5 (по нов. ст. 18. — И.Н.) апреля 1920. Воскресенье
У меня составилось такое убеждение, что Мамочка меня ревнует к дневнику, потому ли, что я уделяю ему больше времени, чем штопке чулок? Чувствует ли она, что я с ним откровеннее, чем с ней, или по чему другому — это я не знаю. Несомненно, она это делает не нарочно, но она оттолкнула меня от дневника. Теперь мне было б противно писать дневник при всех, как я это делала раньше. Эта Мамочкина фраза: «Ты придаешь большое значение своему дневнику», — меня неприятно обидела. Потом она меня спросила с некоторой иронией, как мне показалось: «Что ты там пишешь?» Это опять мне было неприятно. Она говорила, что с тех пор, как я веду дневник, я стала такая-то и такая-то, что я обленились, ничего не делаю, а писание дневника она не считает за дело. Одним словом, я поняла, что сделала большую ошибку, что пишу дневник при ней.
6 (по нов. ст. 19. — И.Н.) апреля 1920. Понедельник
Жара становится уже прямо невыносимой. Распускаются деревья, цветут абрикосы, и солнце палит во все лопатки. В этом году весна запоздала, и ожидается большой урожай фруктов. И, как назло, развивается сильная эпидемия холеры. Везде болезни, везде страх за свое существование. Неужели же нет такого уголка на земле, где бы можно жить спокойно? Зачем я взялась за перо, когда на уме нет никаких мыслей?! Глупо!.. Харьков, Харьков, Харьков… надоедливо сверлит в мозгу. Как глупо! Вся залита ярким солнцем зеленая трава, зеленые деревья, а я сижу здесь в душной комнате и думаю: «Харьков»… Как глупо!

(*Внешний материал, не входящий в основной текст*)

(* ===== verification/Expiry.v ===== *)
(** Expiry of swaps at a block height, and its reversal when the block is
    disconnected (lib/state/two_way_peg_data.rs,
    [process_coinshift_transactions] and [disconnect]). *)
From S2P Require Import Prelude Bytes SwapTypes TxTypes Externals Hex.
From S2P Require Import Accumulator BlockTypes Rollback Bundle StateDb SwapRules.
From S2P Require Import Auth Block BlockSpec BlockProps BlockConnect Ledger Peg.
From S2P Require Import Monitor.

Section Expiry.
Context {T : ExtTypes} {X : ExtFuns}.
Implicit Types (st : State) (s : Swap).

(** Every swap record decodes, and is stored under its identifier. *)
Definition swaps_sound st : Prop :=
  ∀ id e, swaps st !! id = Some e → ∃ s, e = Decodes s ∧ swap_id s = id.

(** ** Loading all swaps *)
Definition decoded (p : SwapId * SwapEntry) : option Swap :=
  match p.2 with
  | Decodes s => Some s
  | Corrupted => None
  end.

Lemma load_pass_sound l n c :
  (∀ p, p ∈ l → is_Some (decoded p)) → load_pass l n c = (omap decoded l, c).
Proof.
  revert n; induction l as [|[id [s|]] l IH]; intros n Hl; simpl; [done| |].
  - rewrite IH; [done|]. intros p Hp. apply Hl. by right.
  - destruct (Hl (id, Corrupted)) as [? [=]]. by left.
Qed.

Lemma load_all_swaps_sound st :
  swaps_sound st → load_all_swaps st = omap decoded (swap_entries st).
Proof.
  intros Hs. unfold load_all_swaps. rewrite load_pass_sound; [done|].
  intros [id e] Hp. apply elem_of_entries_by in Hp.
  destruct (Hs id e Hp) as (s & -> & _). by eexists.
Qed.

Lemma load_all_swaps_elem st s :
  swaps_sound st → s ∈ load_all_swaps st ↔ get_swap st (swap_id s) = Some s.
Proof.
  intros Hs. rewrite load_all_swaps_sound by done.
  rewrite list_elem_of_omap. unfold get_swap. split.
  - intros ([id e] & Hin & Hd). apply elem_of_entries_by in Hin.
    destruct (Hs id e Hin) as (s' & -> & Hid). unfold decoded in Hd. simplify_eq/=. by rewrite Hin.
  - intros Hg. destruct (swaps st !! swap_id s) as [[s'|]|] eqn:He; simplify_eq.
    exists (swap_id s, Decodes s). split; [|done]. by apply elem_of_entries_by.
Qed.

Lemma load_all_swaps_NoDup st :
  swaps_sound st → NoDup (swap_id <$> load_all_swaps st).
Proof.
  intros Hs. rewrite load_all_swaps_sound by done.
  assert (∀ l, (∀ p, p ∈ l → swaps st !! p.1 = Some p.2) →
    swap_id <$> omap decoded l = l.*1) as H.
  { induction l as [|[id e] l IH]; intros Hl; [done|]. csimpl.
    destruct (Hs id e) as (s & -> & Hid); [apply (Hl (id, e)); by left|].
    csimpl. rewrite Hid, IH; [done|]. intros p Hp. apply Hl. by right. }
  unfold swap_entries. rewrite H; [apply NoDup_entries_by|].
  intros [id e] Hp. by apply elem_of_entries_by in Hp.
Qed.

(** ** The loop *)

(** The swaps of [l] that the loop expires at height [h]. *)
Definition expiring (h : Z) (l : list Swap) : list Swap :=
  filter (λ s, is_open_state (state s) && expired_at s h = true) l.

Lemma query_swap_id st m s bh h s' :
  query_and_update_swap st m s bh h = Some s' → swap_id s' = swap_id s.
Proof.
  unfold query_and_update_swap. intros H.
  repeat (case_match || (apply bind_Some in H as (? & ? & H))); by simplify_eq/=.
Qed.

Lemma locks_unlock_all os st o :
  locked_swap_outputs (unlock_all os st) !! o
  = if bool_decide (o ∈ os) then None else locked_swap_outputs st !! o.
Proof.
  revert st; induction os as [|o' os IH]; intros st; [done|].
  change (unlock_all (o' :: os) st) with (unlock_all os (unlock_output_from_swap o' st)).
  rewrite IH. simpl. destruct (decide (o ∈ os)).
  { by rewrite !bool_decide_true by set_solver. }
  rewrite bool_decide_false by done. destruct (decide (o = o')) as [->|].
  - by rewrite bool_decide_true, lookup_delete_eq by set_solver.
  - by rewrite bool_decide_false, lookup_delete_ne by set_solver.
Qed.

Lemma locks_lock_all id os st o :
  locked_swap_outputs (lock_all id os st) !! o
  = if bool_decide (o ∈ os) then Some id else locked_swap_outputs st !! o.
Proof.
  revert st; induction os as [|o' os IH]; intros st; [done|].
  change (lock_all id (o' :: os) st) with (lock_all id os (lock_output_to_swap o' id st)).
  rewrite IH. simpl. destruct (decide (o ∈ os)).
  { by rewrite !bool_decide_true by set_solver. }
  rewrite bool_decide_false by done. destruct (decide (o = o')) as [->|].
  - by rewrite bool_decide_true, lookup_insert_eq by set_solver.
  - by rewrite bool_decide_false, lookup_insert_ne by set_solver.
Qed.

Lemma outputs_locked_to_elem st id o :
  o ∈ outputs_locked_to st id ↔ is_output_locked_to_swap st o = Some id.
Proof.
  unfold outputs_locked_to, locked_outputs, is_output_locked_to_swap.
  rewrite list_elem_of_fmap. split.
  - intros ([o' id'] & -> & [Hid Hin]%list_elem_of_filter).
    apply elem_of_entries_by in Hin. simpl in *. by subst.
  - intros Hl. exists (o, id). split; [done|]. apply list_elem_of_filter.
    split; [done|]. by apply elem_of_entries_by.
Qed.

Lemma save_swap_locks swap st st' :
  save_swap swap st = Ok st' → locked_swap_outputs st' = locked_swap_outputs st.
Proof. unfold save_swap. intros H. by res_inv. Qed.

Lemma save_swap_expired swap st st' :
  save_swap swap st = Ok st' → expired_swaps st' = expired_swaps st.
Proof. unfold save_swap. intros H. by res_inv. Qed.

(** The reversal recorded for a swap. *)
Definition reversal_of st0 s (r : ExpiredSwapReversal) : Prop :=
  r.1.1 = swap_id s ∧ r.1.2 = state s ∧
  ∀ o, o ∈ r.2 ↔ is_output_locked_to_swap st0 o = Some (swap_id s).

(** What holds after the loop has run over [done] from [st0]. *)
Record loop_inv (h : Z) st0 (done : list Swap) (acc : State * list ExpiredSwapReversal) :
    Prop := {
  li_locks : ∀ o,
    is_output_locked_to_swap acc.1 o
    = match is_output_locked_to_swap st0 o with
      | Some id =>
          if bool_decide (id ∈ swap_id <$> expiring h done) then None else Some id
      | None => None
      end;
  li_rev : Forall2 (reversal_of st0) (expiring h done) acc.2;
  li_swaps : ∀ s, s ∈ expiring h done →
    get_swap acc.1 (swap_id s) = Some (with_state Cancelled s);
  li_expired : expired_swaps acc.1 = expired_swaps st0;
}.

Lemma expiring_snoc h l s :
  expiring h (l ++ [s])
  = expiring h l ++ (if is_open_state (state s) && expired_at s h then [s] else []).
Proof.
  unfold expiring. rewrite filter_app. f_equal. rewrite filter_cons, filter_nil.
  by destruct (_ && _).
Qed.

Lemma expiring_ids h l id : id ∈ swap_id <$> expiring h l → id ∈ swap_id <$> l.
Proof.
  intros (s & -> & Hs)%list_elem_of_fmap. apply list_elem_of_fmap_2.
  by apply list_elem_of_filter in Hs as [_ ?].
Qed.

Lemma process_swap_inv l1 h bh st0 done acc s acc' :
  loop_inv h st0 done acc → swap_id s ∉ swap_id <$> done →
  process_swap l1 h bh acc s = Ok acc' → loop_inv h st0 (done ++ [s]) acc'.
Proof.
  intros [Hl Hr Hs He] Hni Hp. unfold process_swap in Hp.
  assert (∀ s', s' ∈ expiring h done → swap_id s' ≠ swap_id s) as Hne.
  { intros s' Hs' Heq. apply Hni. rewrite <-Heq. apply (expiring_ids h).
    by apply list_elem_of_fmap_2. }
  destruct (is_open_state (state s)) eqn:Hopen; simpl in Hp.
  2:{ simplify_eq. split; rewrite ?expiring_snoc, ?Hopen; simpl; rewrite ?app_nil_r; done. }
  destruct acc as [st rev]. simpl in *. destruct (expired_at s h) eqn:Hex.
  - unfold expire_swap in Hp. res_inv.
    pose proof (save_swap_locks _ _ _ Ha) as Hlk.
    split; rewrite ?expiring_snoc, ?Hopen, ?Hex; simpl.
    + intros o. unfold is_output_locked_to_swap at 1. rewrite Hlk, locks_unlock_all.
      rewrite fmap_app. simpl.
      change (locked_swap_outputs st !! o) with (is_output_locked_to_swap st o).
      rewrite Hl.
      destruct (decide (o ∈ outputs_locked_to st (swap_id s))) as [Hin|Hin].
      * rewrite bool_decide_true by done.
        apply outputs_locked_to_elem in Hin. rewrite Hl in Hin.
        destruct (is_output_locked_to_swap st0 o) as [id|]; [|done].
        case_bool_decide; simplify_eq. by rewrite bool_decide_true by set_solver.
      * rewrite bool_decide_false by done. rewrite outputs_locked_to_elem, Hl in Hin.
        destruct (is_output_locked_to_swap st0 o) as [id|]; [|done].
        repeat case_bool_decide; try done; set_solver.
    + apply Forall2_app; [done|]. constructor; [|constructor].
      split_and!; [done..|]. intros o. simpl. rewrite outputs_locked_to_elem, Hl.
      destruct (is_output_locked_to_swap st0 o) as [id|]; [|done].
      case_bool_decide as Hid; [|done]. split; [done|]. intros [= ->].
      exfalso. apply Hni. by apply (expiring_ids h).
    + intros s' Hs'. rewrite (get_swap_save _ _ _ _ Ha). simpl.
      apply elem_of_app in Hs' as [Hs'|Hs'].
      * rewrite bool_decide_false by (by apply Hne).
        rewrite (get_swap_ext st) by apply swaps_unlock_all. by apply Hs.
      * apply list_elem_of_singleton in Hs' as ->. by rewrite bool_decide_true.
    + rewrite (save_swap_expired _ _ _ Ha), <-He.
      by apply (fold_left_proj expired_swaps).
  - assert (∀ st', (st' = st ∨ ∃ s', save_swap s' st = Ok st' ∧ swap_id s' = swap_id s) →
      loop_inv h st0 (done ++ [s]) (st', rev)) as Hkey.
    { intros st' Hst'.
      split; rewrite ?expiring_snoc, ?Hopen, ?Hex; simpl; rewrite ?app_nil_r.
      + intros o. rewrite <-Hl. unfold is_output_locked_to_swap.
        destruct Hst' as [->|(s' & Hsv & _)]; [done|].
        by rewrite (save_swap_locks _ _ _ Hsv).
      + done.
      + intros s' Hs'. rewrite <-Hs by done.
        destruct Hst' as [->|(s2 & Hsv & Hid)]; [done|].
        rewrite (get_swap_save _ _ _ _ Hsv), Hid, bool_decide_false by (by apply Hne).
        done.
      + rewrite <-He. destruct Hst' as [->|(s' & Hsv & _)]; [done|].
        apply (save_swap_expired _ _ _ Hsv). }
    destruct (l1 s) as [m|]; [|simplify_eq; apply Hkey; by left].
    destruct (query_and_update_swap st m s bh h) as [s'|] eqn:Hq;
      [|simplify_eq; apply Hkey; by left].
    res_inv. apply Hkey. right. exists s'. split; [done|].
    by eapply query_swap_id.
Qed.

Lemma process_loop_inv l1 h bh st0 l acc :
  NoDup (swap_id <$> l) →
  foldM (process_swap l1 h bh) (st0, []) l = Ok acc → loop_inv h st0 l acc.
Proof.
  revert acc; induction l as [|s l IH] using rev_ind; intros acc Hnd Hf.
  - simpl in Hf. simplify_eq. split; simpl; [|constructor|set_solver|done].
    intros o. by destruct (is_output_locked_to_swap st0 o).
  - rewrite foldM_app in Hf. apply bind_Ok_inv in Hf as (acc1 & H1 & Hf).
    simpl in Hf. apply bind_Ok_inv in Hf as (acc2 & H2 & Hf). simplify_eq.
    rewrite fmap_app in Hnd. apply NoDup_app in Hnd as (Hnd & Hni & _).
    eapply process_swap_inv; [by apply IH| |done].
    intros Hin. apply (Hni _ Hin). set_solver.
Qed.

(** ** The reversal *)
Lemma with_state_back s : with_state (state s) (with_state Cancelled s) = s.
Proof. by destruct s. Qed.
(* ===== verification/Mempool.v ===== *)
(** The mempool (lib/mempool.rs): its two databases, insertion, removal with all
    descendants, and the regeneration of proofs; and the admission check of
    lib/state/mod.rs, [State::validate_transaction]. *)
From S2P Require Import Prelude Bytes SwapTypes TxTypes Externals.
From S2P Require Import Accumulator BlockTypes Rollback Bundle StateDb SwapRules.
From S2P Require Import Auth Block BlockConnect.

Inductive MemPoolError := MemPoolDoubleSpent.

Section Mempool.
Context {T : ExtTypes} {X : ExtFuns}.

Definition AuthorizedTransaction : Type := Authorized Transaction.

(** ** Admission *)
Definition check_tx_owners (tx : Transaction) (auths : list Authorization)
    (spent : list Output) : res Error () :=
  foldM (λ _ p,
      if is_swap_claim (data tx) && is_swap_pending (content p.2) then Ok ()
      else ensure (bool_decide (auth_address p.1 = address p.2)) WrongPubKeyForAddress)
    () (zip auths spent).

(** [State::validate_transaction] *)
Definition validate_transaction (st : State) (at_ : AuthorizedTransaction) :
    res Error Z :=
  let tx := authorized_tx at_ in
  ftx ← fill_transaction st tx;
  _ ← match data tx with
      | SwapCreate _ _ _ _ _ _ _ _ => validate_swap_create st tx ftx
      | SwapClaim _ _ _ => validate_swap_claim st tx ftx
      | SwapAccept _ _ => validate_swap_accept st tx ftx
      | RegularTx => validate_no_locked_outputs st tx
      end;
  _ ← check_tx_owners tx (authorizations at_) (spent_utxos ftx);
  _ ← ensure (is_ok (verify_authorized_transaction at_)) AuthorizationErr;
  validate_filled_transaction ftx.

(** ** The databases *)
Record MemPool := mkMemPool {
  mp_transactions : gmap Txid AuthorizedTransaction;
  mp_spent_utxos : gmap OutPoint Txid;
}.
Implicit Type mp : MemPool.

Definition tx_of (at_ : AuthorizedTransaction) : Transaction := authorized_tx at_.

(** [MemPool::put] *)
Definition put_input (tid : Txid) mp (i : OutPoint * Hash) : res MemPoolError MemPool :=
  match mp_spent_utxos mp !! i.1 with
  | Some _ => Err MemPoolDoubleSpent
  | None => Ok {| mp with mp_spent_utxos := <[i.1 := tid]> (mp_spent_utxos mp) |}
  end.
Definition put (at_ : AuthorizedTransaction) mp : res MemPoolError MemPool :=
  let tid := txid (tx_of at_) in
  mp ← foldM (put_input tid) mp (inputs (tx_of at_));
  Ok {| mp with mp_transactions := <[tid := at_]> (mp_transactions mp) |}.

(** Removing one transaction, in [MemPool::delete]: the pool without it, and
    the transactions that spend its outputs. *)
Definition remove_one (tid : Txid) (at_ : AuthorizedTransaction) mp : MemPool :=
  {| mp_transactions := delete tid (mp_transactions mp);
     mp_spent_utxos :=
       fold_left (λ m (i : OutPoint * Hash), delete i.1 m) (inputs (tx_of at_))
         (mp_spent_utxos mp) |}.
Definition children (tid : Txid) (at_ : AuthorizedTransaction) mp : list Txid :=
  omap (λ p : OutPoint * Output, mp_spent_utxos mp !! p.1)
    (regular_outputs tid (outputs (tx_of at_))).

(** The [while] loop over the queue; [None] when the fuel runs out. *)
Fixpoint delete_loop (fuel : nat) (pending_deletes : list Txid) mp : option MemPool :=
  match fuel with
  | O => None
  | S fuel =>
      match pending_deletes with
      | [] => Some mp
      | tid :: pending_deletes =>
          match mp_transactions mp !! tid with
          | Some tx =>
              let mp := remove_one tid tx mp in
              delete_loop fuel (pending_deletes ++ children tid tx mp) mp
          | None => delete_loop fuel pending_deletes mp
          end
      end
  end.

(** The outputs of all transactions of the pool. *)
Definition outputs_total (m : gmap Txid AuthorizedTransaction) : nat :=
  map_fold (λ _ at_ n, (length (outputs (tx_of at_)) + n)%nat) 0%nat m.

(** [MemPool::delete], with fuel for every output. *)
Definition mp_delete (tid : Txid) mp : option MemPool :=
  delete_loop (2 + outputs_total (mp_transactions mp)) [tid] mp.

(** [MemPool::take] and [take_all] *)
Definition take_all mp : list AuthorizedTransaction :=
  (entries_by arr_bytes (mp_transactions mp)).*2.
Definition mp_take (number : nat) mp : list AuthorizedTransaction :=
  take number (take_all mp).

(** [MemPool::regenerate_proofs] *)
Definition with_proof (p : UtreexoProof) (at_ : AuthorizedTransaction) :
    AuthorizedTransaction :=
  mkAuthorized {| (tx_of at_) with proof := p |} (authorizations at_).
Definition regenerate_one (accumulator : MemForest) (mp : option MemPool) (tid : Txid) :
    option MemPool :=
  mp ← mp;
  match mp_transactions mp !! tid with
  | None => Some mp
  | Some tx =>
      match forest_prove accumulator (inputs (tx_of tx)).*2 with
      | Some p =>
          Some {| mp with
                  mp_transactions := <[tid := with_proof p tx]> (mp_transactions mp) |}
      | None => mp_delete tid mp
      end
  end.
Definition regenerate_proofs (accumulator : MemForest) mp : option MemPool :=
  fold_left (regenerate_one accumulator) (entries_by arr_bytes (mp_transactions mp)).*1
    (Some mp).

(** ** Invariant *)

(** The index holds exactly the inputs of the transactions of the pool. *)
Definition mp_wf mp : Prop :=
  ∀ o t, mp_spent_utxos mp !! o = Some t ↔
    ∃ tx, mp_transactions mp !! t = Some tx ∧ o ∈ (inputs (tx_of tx)).*1.

Definition empty_pool : MemPool := mkMemPool ∅ ∅.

7 (по нов. ст. 20. — И.Н.) апреля 1920 Вторник
Донников из Новороссийска тоже приехал в Симферополь, и мы с ним каждый день видимся. Он мне очень нравится. Около вокзала висят несколько офицеров — повешены за уличное воровство. Так им и надо. Пускай висят, пускай ими любуются другие. Проклятие, тысяча раз проклятие тем, кто губит дело Добрармии… Как глупо у меня перескочила мысль от Донникова к повешенным. Ирина! Сама-то больно умна!